En Europe centrale, l’Amérique perçue est celle du cow-boy Reagan, tenant l’ours russe à distance. Ce que l’Amérique est devenue, cet Occident global, c’est précisément ce que l’Europe centrale n’est pas encore. Englobée hier dans le communisme eurasiatique, l’Europe médiane patiente désormais dans le conglomérat euro-atlantique.

Selon le mot de Milan Kundera, ce qui caractérise l’Europe centrale c’est « le maximum de diversité sur le minimum d’espace ». À la tête d’une de ces nations en péril, Viktor Orbán partage l’aspiration du Québécois Pierre Bourgault lorsqu’il déclarait : « Quand nous défendons le français chez nous, ce sont toutes les langues du monde que nous défendons contre l’hégémonie d’une seule ».

À l’occasion du trentième anniversaire du groupe de Visegrád, Viktor Orbán a mis en perspective, dans les colonnes du Magyar Nemzet, la raison d’être de l’Europe centrale dans l’époque actuelle : « Sur ce territoire séparant les mondes allemand et russe, à la frontière des chrétientés latine et orthodoxe, dans ce berceau de tant de langues et de cultures nationales, il existe une particularité culturelle commune, une façon de voir la vie, une tenue spirituelle et corporelle caractéristique. […] Or notre vocation, c’est la pérennisation de tout cela. »

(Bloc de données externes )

(** The main loop, for the database [db]. *)
Fixpoint load_loop (fuel : nat) (rdb : rrio) (db : Z) (l : loaded) : res loaded :=
  match fuel with
  | O => LFault
  | S fuel =>
    bind_res (load_type rdb) (fun '(type, expiretime) rdb =>
    if type =? REDIS_RDB_OPCODE_EOF then LOk l rdb
    else if type =? REDIS_RDB_OPCODE_SELECTDB then
      load_len rdb (fun dbid rdb => if dbnum <=? dbid then LErr else load_loop fuel rdb dbid l)
    else
      bind_res (rdbLoadStringObject rdb) (fun key rdb =>
      bind_res (rdbLoadObject type rdb) (fun val rdb =>
      if master && negb (expiretime =? -1) && (expiretime <? now) then load_loop fuel rdb db l
      else must (add_key l db (decoded key) val expiretime) (fun l => load_loop fuel rdb db l))))
  end.

(** rdbLoad of the contents of a file.  Every round of the loop reads at least one byte. *)
Definition rdbLoad (file : list Z) : load_result :=
  match rioRead (mkR file 0) 9 with
  | None => LoadExit
  | Some (buf, rdb) =>
    if negb (bool_decide (take 5 buf = str "REDIS")) then LoadErr
    else
      let rdbver := swrap 32 (fst (fst (HashType.strtoll (drop 5 buf)))) in      (* atoi *)
      if (rdbver <? 1) || (REDIS_RDB_VERSION <? rdbver) then LoadErr
      else
        match load_loop (S (length file)) rdb 0 (mkLoaded ∅ ∅) with
        | LOk l rdb =>
          if (5 <=? rdbver) && rdb_checksum then
            match rioRead rdb 8 with
            | None => LoadExit
            | Some (s, _) =>
              let cksum := le_decode s in
              if cksum =? 0 then Loaded l else if negb (cksum =? rcksum rdb) then LoadExit else Loaded l
            end
          else Loaded l
        | LErr => LoadExit
        | LFault => LoadFault
        | LUnmodelled => LoadUnmodelled
        end
  end.
(** ** Writing bytes and reading them back *)

(** All writes succeed, or no length takes the form of which an error is lost. *)
Definition len_ok (n : Z) : Prop := (forall k, fails k = None) \/ n < 2 ^ 14.

Definition checked (cksum : Z) (bs : list Z) : Z := if rdb_checksum then Crc64.crc64 cksum bs else cksum.
Definition extends (w : wrio) (bs : list Z) (w' : wrio) : Prop :=
  wout w' = wout w ++ bs /\ wcksum w' = checked (wcksum w) bs.

(** [bs] has been written and counted, or a failure is reported. *)
Definition wrote (w : wrio) (bs : list Z) (count : Z) (r : option (rio * Z)) : Prop :=
  exists w' n, r = Some (Some w', n) /\ ((n = count /\ extends w bs w') \/ (n = -1 /\ exists k, fails k <> None)).

Definition writes (f : rio -> option (rio * Z)) (bs : list Z) : Prop :=
  f None = Some (None, zlen bs) /\ forall w, wrote w bs (zlen bs) (f (Some w)).

(** The same for a function that adds to a count. *)
Definition appends (f : rio -> Z -> option (rio * Z)) (bs : list Z) : Prop :=
  forall nw, 0 <= nw -> nw + zlen bs < 2 ^ 31 ->
    f None nw = Some (None, nw + zlen bs) /\ forall w, wrote w bs (nw + zlen bs) (f (Some w) nw).

Lemma checked_app ck a b : checked (checked ck a) b = checked ck (a ++ b).
Proof. unfold checked. destruct rdb_checksum; [|done]. by rewrite Crc64.crc64_app. Qed.

Lemma extends_app w a w1 b w2 : extends w a w1 -> extends w1 b w2 -> extends w (a ++ b) w2.
Proof. intros [Ho Hc] [Ho' Hc']. split; [by rewrite Ho', Ho, app_assoc|by rewrite Hc', Hc, checked_app]. Qed.

Lemma appends_ret : appends (fun rdb nw => Some (rdb, nw)) [].
Proof.
  intros nw Hnw _. change (zlen (@nil Z)) with 0. rewrite Z.add_0_r. split; [done|]. intros w. exists w, nw. split; [done|]. left.
  split; [done|]. split; [by rewrite app_nil_r|]. unfold checked. by destruct rdb_checksum.
Qed.

Lemma andthen_ok f bs k bs' : writes f bs -> appends k bs' -> appends (fun rdb nw => andthen (f rdb) nw k) (bs ++ bs').
Proof.
  intros [Hf0 Hf] Hk nw Hnw Hb. rewrite zlen_app in Hb |- *. pose proof (zlen_nonneg bs). pose proof (zlen_nonneg bs').
  destruct (Hk (nw + zlen bs)) as [Hk0 Hk1]; [lia|lia|]. unfold andthen.
  assert (swrap 32 (nw + zlen bs) = nw + zlen bs) as Hs by (apply swrap_id; [done|unfold in_int; lia]). split.
  - rewrite Hf0. cbn [mbind option_bind]. destruct (Z.eqb_spec (zlen bs) (-1)); [lia|]. by rewrite Hs, Hk0, Z.add_assoc.
  - intros w. destruct (Hf w) as (w1 & n & -> & [[-> He]|[-> Hfail]]); cbn [mbind option_bind].
    + destruct (Z.eqb_spec (zlen bs) (-1)); [lia|]. rewrite Hs. destruct (Hk1 w1) as (w2 & m & -> & [[-> He2]|Hfail]).
      * exists w2, (nw + zlen bs + zlen bs'). split; [done|]. left. split; [lia|by eapply extends_app].
      * exists w2, m. split; [done|]. by right.
    + exists w1, (-1). split; [done|]. by right.
Qed.

Lemma andthen_last f bs : writes f bs -> appends (fun rdb nw => andthen (f rdb) nw (fun rdb nwritten => Some (rdb, nwritten))) bs.
Proof. intros Hf. rewrite <- (app_nil_r bs). apply (andthen_ok f bs _ [] Hf appends_ret). Qed.

(** A chain that starts from 0. *)
Lemma writes_0 f bs : appends f bs -> zlen bs < 2 ^ 31 -> writes (fun rdb => f rdb 0) bs.
Proof. intros Hf Hb. destruct (Hf 0) as [H0 H1]; [done|lia|]. rewrite Z.add_0_l in *. by split. Qed.

Ltac from_zero :=
  match goal with |- writes (fun rdb => andthen (@?f rdb) 0 ?k) ?bs => refine (writes_0 (fun rdb nw => andthen (f rdb) nw k) bs _ _) end.

Lemma rdbWriteRaw_ok bs : bs <> [] -> zlen bs < 2 ^ 31 -> writes (fun rdb => Some (rdbWriteRaw rdb bs)) bs.
Proof.
  intros Hne Hb. pose proof (zlen_nonneg bs). assert (swrap 32 (zlen bs) = zlen bs) as Hs by (apply swrap_id; [done|unfold in_int; lia]).
  split; [unfold rdbWriteRaw; by rewrite Hs|]. intros w. unfold rdbWriteRaw, rioWrite. rewrite Hs. destruct (fails (wcount w)) as [j|] eqn:Ef.
  - eexists _, _. split; [done|]. right. split; [done|]. exists (wcount w). by rewrite Ef.
  - destruct bs as [|b bs]; [done|]. eexists _, _. split; [done|]. by left.
Qed.

(** A single write of which the result is only tested. *)
Lemma one_write bs c : bs <> [] -> c = zlen bs -> zlen bs < 2 ^ 31 ->
  writes (fun rdb => Some (let '(rdb, n) := rdbWriteRaw rdb bs in (rdb, if n =? -1 then -1 else c))) bs.
Proof.
  intros Hne -> Hb. destruct (rdbWriteRaw_ok bs Hne Hb) as [_ H1]. pose proof (zlen_nonneg bs). split.
  - unfold rdbWriteRaw. rewrite swrap_id by (done || unfold in_int; lia). destruct (Z.eqb_spec (zlen bs) (-1)); [lia|done].
  - intros w. destruct (H1 w) as (w' & n & E & H'). assert (rdbWriteRaw (Some w) bs = (Some w', n)) as -> by congruence.
    eexists _, _. split; [done|]. destruct H' as [[-> He]|[-> Hf]].
    + left. destruct (Z.eqb_spec (zlen bs) (-1)); [lia|done].
    + by right.
Qed.

Lemma write_counted bs : bs <> [] -> zlen bs < 2 ^ 31 ->
  appends (fun rdb nw => let '(rdb, n) := rdbWriteRaw rdb bs in Some (rdb, if n =? -1 then -1 else swrap 32 (nw + zlen bs))) bs.
Proof.
  intros Hne Hl nw Hnw Hb. pose proof (zlen_nonneg bs). destruct (rdbWriteRaw_ok bs Hne Hl) as [_ Hw].
  assert (swrap 32 (nw + zlen bs) = nw + zlen bs) as Hs by (apply swrap_id; [done|unfold in_int; lia]). split.
  - unfold rdbWriteRaw. rewrite Hs, swrap_id by (done || unfold in_int; lia). destruct (Z.eqb_spec (zlen bs) (-1)); [lia|done].
  - intros w. destruct (Hw w) as (w' & n & E & H'). assert (rdbWriteRaw (Some w) bs = (Some w', n)) as -> by congruence.
    rewrite Hs. eexists _, _. split; [done|]. destruct H' as [[-> He]|[-> Hf]]; [left|by right].
    destruct (Z.eqb_spec (zlen bs) (-1)); [lia|done].
Qed.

Il est impossible de comprendre la dissidence actuellement à l’œuvre en Europe centrale sans en mesurer la dimension poétique et spirituelle. Les deux sources de l’intelligence humaine – mémoire et imagination – jaillissent encore de cultures nationales vivaces. Il n’y a là aucun idéalisme naïf. Par habitude avant tout, des gens simples occupent encore les citadelles de la fidélité. Et la démocratie permet à cette majorité d’être représentée à la tête du pays.

L’Europe centrale voit dans l’Europe son prolongement à travers d’autres nations sœurs, et la mesure même de la civilisation. « Voilà pourquoi les Centre-européens sont amoureux de l’Europe : ils comprennent que l’harmonie est à la fois la tension des contraires et leur mise en assonance. L’harmonie n’est pas uniformité, elle n’est pas une monotonie inarticulée », analyse le premier ministre hongrois.

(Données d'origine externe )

(* ===== verification/Engine.v ===== *)
(** * The storages and the request handlers of the engine

    Model of [src/src/user_profile_storage.cc], [local_dict.cc], [story_profile_storage.cc],
    [story_management_handler.cc] and [recomm_engine_handler.cc], on top of the models of the
    queue, the inverted index, the retrieval and the plugins.  The Redis cluster is reached
    through the interface [UserStore] (implemented by the model of redis_cluster.cc), leveldb
    through [LevelDB]; Thrift's serialization, CityHash64 and the ranking of a plugin are
    parameters.  [None] is a failing CHECK, a null pointer or a signed overflow. *)

From Stdlib Require Import ZArith Lia Sorted.
From Stdlib.Floats Require Import SpecFloat.
From stdpp Require Import prelude list gmap sorting strings numbers.
From S2P Require Import Prelude.
From S2P Require Import PCQueue.
From S2P Require Import LocklessList.
From S2P Require Import InvertedIndex.
From S2P Require Import RedisCluster.
From S2P Require Import Retrieval.
From S2P Require Import Plugins.

Local Open Scope Z_scope.

Module Engine.

(** ** recomm_engine.thrift *)

Record StoryProfile := mkStoryProfile {
  sp_story_id : list Z;
  signature : Z;
  sp_url : list Z;
  sp_title : list Z;
  sp_keywords : gmap Z Z;
  sp_optional : list (Z * list Z);    (* the optional fields, by tag; not read by the engine *)
}.

Definition StoryProfile0 : StoryProfile := mkStoryProfile [] 0 [] [] ∅ [].

Record UserProfile := mkUserProfile {
  uid : list Z;
  up_keywords : gmap Z Z;
  topics : option (list Z);
  history : option (list Z);
  OBSOLETE_story_profile : option StoryProfile;
}.

Definition UserProfile0 : UserProfile := mkUserProfile [] ∅ None None None.

(** The iteration over a [std::map]: its bindings in increasing order of the keys. *)
Definition key_le (a b : Z * Z) : Prop := a.1 <= b.1.
#[export] Instance key_le_dec a b : Decision (key_le a b) := Z_le_dec _ _.
Definition elements_of (m : gmap Z Z) : list (Z * Z) := merge_sort key_le (map_to_list m).

(** ** user_profile_storage.cc *)

(** What the storage uses of the cluster of Redis servers. *)
Class UserStore (R Client Node : Type) := {
  us_GetRedisNode : list Z -> R -> option (bool * option Client * Node * R);
  us_Get : Client -> list Z -> R -> Z * list Z * R;              (* -1 error, 0 found, 1 absent *)
  us_SetEx : Client -> list Z -> list Z -> Z -> R -> bool * R;   (* key, value, life *)
}.

Section Storage.
Context {R Client Node : Type} `{!UserStore R Client Node}.
Context (ThriftToString : UserProfile -> list Z).
Context (StringToThrift : list Z -> UserProfile -> bool * UserProfile).
Context (life_in_seconds_ : Z).

Inductive uevent := ULock (n : Node) | UUnlock (n : Node) | UGet (key : list Z) | USetEx (key : list Z).

(** The result, the profile written, the store and what was done to it. *)
Definition GetUserProfile (user_id : list Z) (profile : UserProfile) (w : R)
    : option (Z * UserProfile * R * list uevent) :=
  r ← us_GetRedisNode user_id w;
  let '(ok, redis, mutex, w) := r in
  if negb ok then Some (2, profile, w, [])
  else
    redis ← redis;
    let '(ret, value, w) := us_Get redis user_id w in
    let ev := [ULock mutex; UGet user_id; UUnlock mutex] in
    if ret =? -1 then Some (2, profile, w, ev)
    else if ret =? 0 then
      let '(ok, profile) := StringToThrift value profile in
      if ok then Some (0, profile, w, ev) else Some (2, profile, w, ev)
    else if ret =? 1 then Some (1, profile, w, ev)
    else Some (0, profile, w, ev).

Definition SetToRedis (redis : option Client) (user_id : list Z) (profile : UserProfile) (life : Z) (w : R)
    : option (bool * R * list uevent) :=
  redis ← redis;
  let '(ok, w) := us_SetEx redis user_id (ThriftToString profile) life w in
  Some (ok, w, [USetEx user_id]).

(** The loop over [add_profile.keywords]; the sum of two [int32_t] must not overflow. *)
Fixpoint increment_loop (org : gmap Z Z) (add : list (Z * Z)) : option (gmap Z Z) :=
  match add with
  | [] => Some org
  | (k, v) :: add =>
    match org !! k with
    | Some o => s ← sadd 32 o v; increment_loop (<[k := s]> org) add
    | None => increment_loop (<[k := v]> org) add
    end
  end.

Definition IncrementUserProfile (org_profile add_profile : UserProfile) : option UserProfile :=
  kws ← increment_loop (up_keywords org_profile) (elements_of (up_keywords add_profile));
  Some (mkUserProfile (uid org_profile) kws (topics org_profile) (history org_profile)
          (OBSOLETE_story_profile org_profile)).

Definition PutUserProfile (user_id : list Z) (profile : UserProfile) (is_increment : bool) (w : R)
    : option (Z * R * list uevent) :=
  r ← us_GetRedisNode user_id w;
  let '(ok, redis, mutex, w) := r in
  if negb ok then Some (2, w, [])
  else if negb is_increment then
    r ← SetToRedis redis user_id profile life_in_seconds_ w;
    let '(ok, w, ev) := r in Some (if ok : bool then 0 else 2, w, ev)
  else
    r ← GetUserProfile user_id UserProfile0 w;
    let '(ret, org_profile, w, ev) := r in
    if ret =? 2 then Some (2, w, ev)
    else
      org_profile ← (if ret =? 0 then IncrementUserProfile org_profile profile else Some org_profile);
      r ← SetToRedis redis user_id org_profile life_in_seconds_ w;
      let '(ok, w, ev') := r in Some (if ok : bool then 0 else 2, w, ev ++ ev').

(** *** A profile written is read back *)

(** Thrift reads back into a new object what it has written. *)
Definition thrift_ok : Prop := forall p, StringToThrift (ThriftToString p) UserProfile0 = (true, p).

(** A healthy cluster, before the keys expire: every key finds the client of its server, which
    answers GET by the value stored and stores the value of SETEX.  [serves w key c]: the key
    belongs to the server of [c]. *)
Record healthy (stored : R -> list Z -> option (list Z)) (serves : R -> list Z -> Client -> Prop) : Prop := {
  h_node key w : exists c n w', us_GetRedisNode key w = Some (true, Some c, n, w') /\ stored w' = stored w /\
    serves w' key c /\ forall k c', serves w k c' -> serves w' k c';
  h_get c key w : serves w key c -> exists w', stored w' = stored w /\ serves w' = serves w /\
    us_Get c key w = match stored w key with Some v => (0, v, w') | None => (1, [], w') end;
  h_set c key v life w : serves w key c -> exists w', us_SetEx c key v life w = (true, w') /\
    forall k, stored w' k = if decide (k = key) then Some v else stored w k;
}.

Context (stored : R -> list Z -> option (list Z)) (serves : R -> list Z -> Client -> Prop).

Lemma GetUserProfile_stored user w :
  thrift_ok -> healthy stored serves ->
  exists w' ev, stored w' = stored w /\ (forall k c, serves w k c -> serves w' k c) /\
    (forall p, stored w user = Some (ThriftToString p) -> GetUserProfile user UserProfile0 w = Some (0, p, w', ev)) /\
    (stored w user = None -> GetUserProfile user UserProfile0 w = Some (1, UserProfile0, w', ev)).
Proof.
  intros Ht Hh. destruct (h_node _ _ Hh user w) as (c & n & w1 & Hn & Hs1 & Hc & Hp).
  destruct (h_get _ _ Hh c user w1 Hc) as (w2 & Hs2 & Hv & Hg). exists w2, [ULock n; UGet user; UUnlock n].
  split; [by rewrite Hs2, Hs1|]. split; [intros k c'; rewrite Hv; apply Hp|].
  rewrite Hs1 in Hg. unfold GetUserProfile. rewrite Hn. cbn [mbind option_bind negb].
  split; [intros p Hst|intros Hst]; rewrite Hst in Hg; rewrite Hg; cbn; [by rewrite Ht|done].
Qed.

Lemma SetToRedis_stored c user p life w : healthy stored serves -> serves w user c ->
  exists w', SetToRedis (Some c) user p life w = Some (true, w', [USetEx user]) /\
    forall k, stored w' k = if decide (k = user) then Some (ThriftToString p) else stored w k.
Proof.
  intros Hh Hc. destruct (h_set _ _ Hh c user (ThriftToString p) life w Hc) as (w' & Hs & Hk).
  exists w'. split; [|done]. unfold SetToRedis. cbn. by rewrite Hs.
Qed.

Lemma increment_loop_union org l :
  NoDup (l.*1) -> (forall k a b, org !! k = Some a -> (k, b) ∈ l -> in_int 32 (a + b)) ->
  increment_loop org l = Some (union_with (fun a b => Some (a + b)) org (list_to_map l)).
Proof.
  revert org. induction l as [|[k v] l IH]; intros org Hnd Hov; cbn.
  { f_equal. apply map_eq. intros i. rewrite lookup_union_with, lookup_empty. by destruct (org !! i). }
  apply list.NoDup_cons in Hnd as [Hk Hnd]. cbn in Hk.
  assert (Hl : (list_to_map l : gmap Z Z) !! k = None) by by apply not_elem_of_list_to_map.
  assert (HI : forall z : Z, union_with (fun a b => Some (a + b)) (<[k := z]> org) (list_to_map l) =
    <[k := z]> (union_with (fun a b => Some (a + b)) org (list_to_map l))).
  { intros z. rewrite insert_union_with_l; done. }
  assert (Hov' : forall z i a b, <[k := z]> org !! i = Some a -> (i, b) ∈ l -> in_int 32 (a + b)).
  { intros z i a b Hi Hin. rewrite lookup_insert_ne in Hi; [apply (Hov i); [done|set_solver]|].
    intros <-. apply Hk. by apply (list_elem_of_fmap_2 fst) in Hin. }
  destruct (org !! k) as [o|] eqn:Ho.
  - rewrite sadd_Some by (apply (Hov k o v); [done|set_solver]). cbn. rewrite IH by eauto. f_equal. rewrite HI.
    apply map_eq. intros i. rewrite lookup_union_with. destruct (decide (i = k)) as [->|Hi].
    + by rewrite !lookup_insert_eq, Ho.
    + rewrite !lookup_insert_ne by done. by rewrite lookup_union_with.
  - rewrite IH by eauto. f_equal. rewrite HI.
    apply map_eq. intros i. rewrite lookup_union_with. destruct (decide (i = k)) as [->|Hi].
    + by rewrite !lookup_insert_eq, Ho.
    + rewrite !lookup_insert_ne by done. by rewrite lookup_union_with.
Qed.

Lemma elements_of_perm m : elements_of m ≡ₚ map_to_list m.
Proof. apply merge_sort_Permutation. Qed.

Lemma elements_of_NoDup m : NoDup ((elements_of m).*1).
Proof. rewrite elements_of_perm. apply NoDup_fst_map_to_list. Qed.

Lemma elements_of_map m : list_to_map (elements_of m) = m.
Proof.
  rewrite <- (list_to_map_to_list m) at 2.
  apply list_to_map_proper; [apply elements_of_NoDup|apply elements_of_perm].
Qed.

(** The keywords of [p] with those of [q] added. *)
Definition incremented (p q : UserProfile) : UserProfile :=
  mkUserProfile (uid p) (union_with (fun a b => Some (a + b)) (up_keywords p) (up_keywords q)) (topics p) (history p)
    (OBSOLETE_story_profile p).

Definition no_overflow (p q : UserProfile) : Prop :=
  forall k a b, up_keywords p !! k = Some a -> up_keywords q !! k = Some b -> in_int 32 (a + b).

Lemma IncrementUserProfile_incremented p q :
  no_overflow p q -> IncrementUserProfile p q = Some (incremented p q).
Proof.
  intros Hov. unfold IncrementUserProfile. rewrite increment_loop_union.
  - cbn. unfold incremented. by rewrite elements_of_map.
  - apply elements_of_NoDup.
  - intros k a b Hp Hq. rewrite elements_of_perm in Hq. apply elem_of_map_to_list in Hq. by apply (Hov k).
Qed.

(** C22: on a healthy cluster PutUserProfile succeeds and changes the stored profile of its user
    only: without increment the profile given is read back by GetUserProfile; with increment
    the stored profile is read back with the weights of the given keywords added to its own
    (new keywords inserted), the rest of it unchanged, provided the sums fit in 32 bits. *)
Theorem PutUserProfile_correct user p q (is_increment : bool) w :
  thrift_ok -> healthy stored serves ->
  (is_increment = true -> stored w user = Some (ThriftToString p) /\ no_overflow p q) ->
  exists w' ev, PutUserProfile user q is_increment w = Some (0, w', ev) /\
    (forall k, k <> user -> stored w' k = stored w k) /\
    exists w'' ev', GetUserProfile user UserProfile0 w' =
      Some (0, if is_increment then incremented p q else q, w'', ev') /\ stored w'' = stored w'.
Proof.
  intros Ht Hh Hinc. destruct (h_node _ _ Hh user w) as (c & n & w1 & Hn & Hs1 & Hc & _).
  set (p' := if is_increment then incremented p q else q).
  assert (Hput : exists w2 ev, PutUserProfile user q is_increment w = Some (0, w2, ev) /\
    forall k, stored w2 k = if decide (k = user) then Some (ThriftToString p') else stored w k).
  { unfold PutUserProfile. rewrite Hn. cbn [mbind option_bind negb]. subst p'. destruct is_increment; cbn [negb].
    - destruct Hinc as [Hst Hov]; [done|].
      destruct (GetUserProfile_stored user w1 Ht Hh) as (w2 & ev & Hs2 & Hv & Hg & _).
      rewrite Hs1 in Hg. rewrite (Hg p Hst). cbn [mbind option_bind Z.eqb].
      change (0 =? 2) with false. cbn [negb].
      rewrite IncrementUserProfile_incremented by done. cbn [mbind option_bind].
      destruct (SetToRedis_stored c user (incremented p q) life_in_seconds_ w2 Hh (Hv _ _ Hc)) as (w3 & Hset & Hs3).
      rewrite Hset. cbn. eexists _, _. split; [done|]. intros k. rewrite Hs3. by rewrite Hs2, Hs1.
    - destruct (SetToRedis_stored c user q life_in_seconds_ w1 Hh Hc) as (w3 & Hset & Hs3).
      rewrite Hset. cbn. eexists _, _. split; [done|]. intros k. rewrite Hs3. by rewrite Hs1. }
  destruct Hput as (w2 & ev & Hp & Hs). exists w2, ev. split; [done|]. split.
  { intros k Hk. rewrite Hs. by rewrite decide_False. }
  destruct (GetUserProfile_stored user w2 Ht Hh) as (w3 & ev' & Hs3 & _ & Hg & _).
  exists w3, ev'. split; [|done]. apply Hg. rewrite Hs. by rewrite decide_True.
Qed.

La tragédie de notre époque, c’est que le cadre européen sert aujourd’hui précisément de relai à la mise au pas progressiste. La logique à l’œuvre est messianique, athée et post-nationale : autant de similitudes avec le communisme d’hier. Voilà pourquoi Viktor Orbán propose « d’incorporer aux valeurs européennes notre tradition d’anticommunisme intransigeant ». Si l’Europe a besoin d’un vaccin d’urgence, c’est pour remédier au poison idéologique.

Car le temps presse. Au contraire du communisme, se sclérosant jusqu’à s’effondrer, le modèle libéral en phase terminale se caractérise par sa brutalité accrue. C’est aujourd’hui tout le dilemme de l’Europe centrale, dans un contexte rendu plus incertain encore par le Covid. La mise au pas mondialiste interdit même aux récalcitrants de faire le dos rond. Des nations habituées à endurer patiemment des empires jusqu’à leur effondrement peuvent-elles prendre l’offensive ? D’autant que l’inertie des sociétés occidentales face aux changements brutaux qu’on leur impose rend plus incertaine l’action dissidente de l’Europe centrale.

Une chose est sûre : une période de conflits moins feutrés se précise à l’horizon. Constatant l’impossibilité de ramener le PPE à droite, le Fidesz de Viktor Orbán a décidé d’en partir. Une clarification qui en appelle d’autres.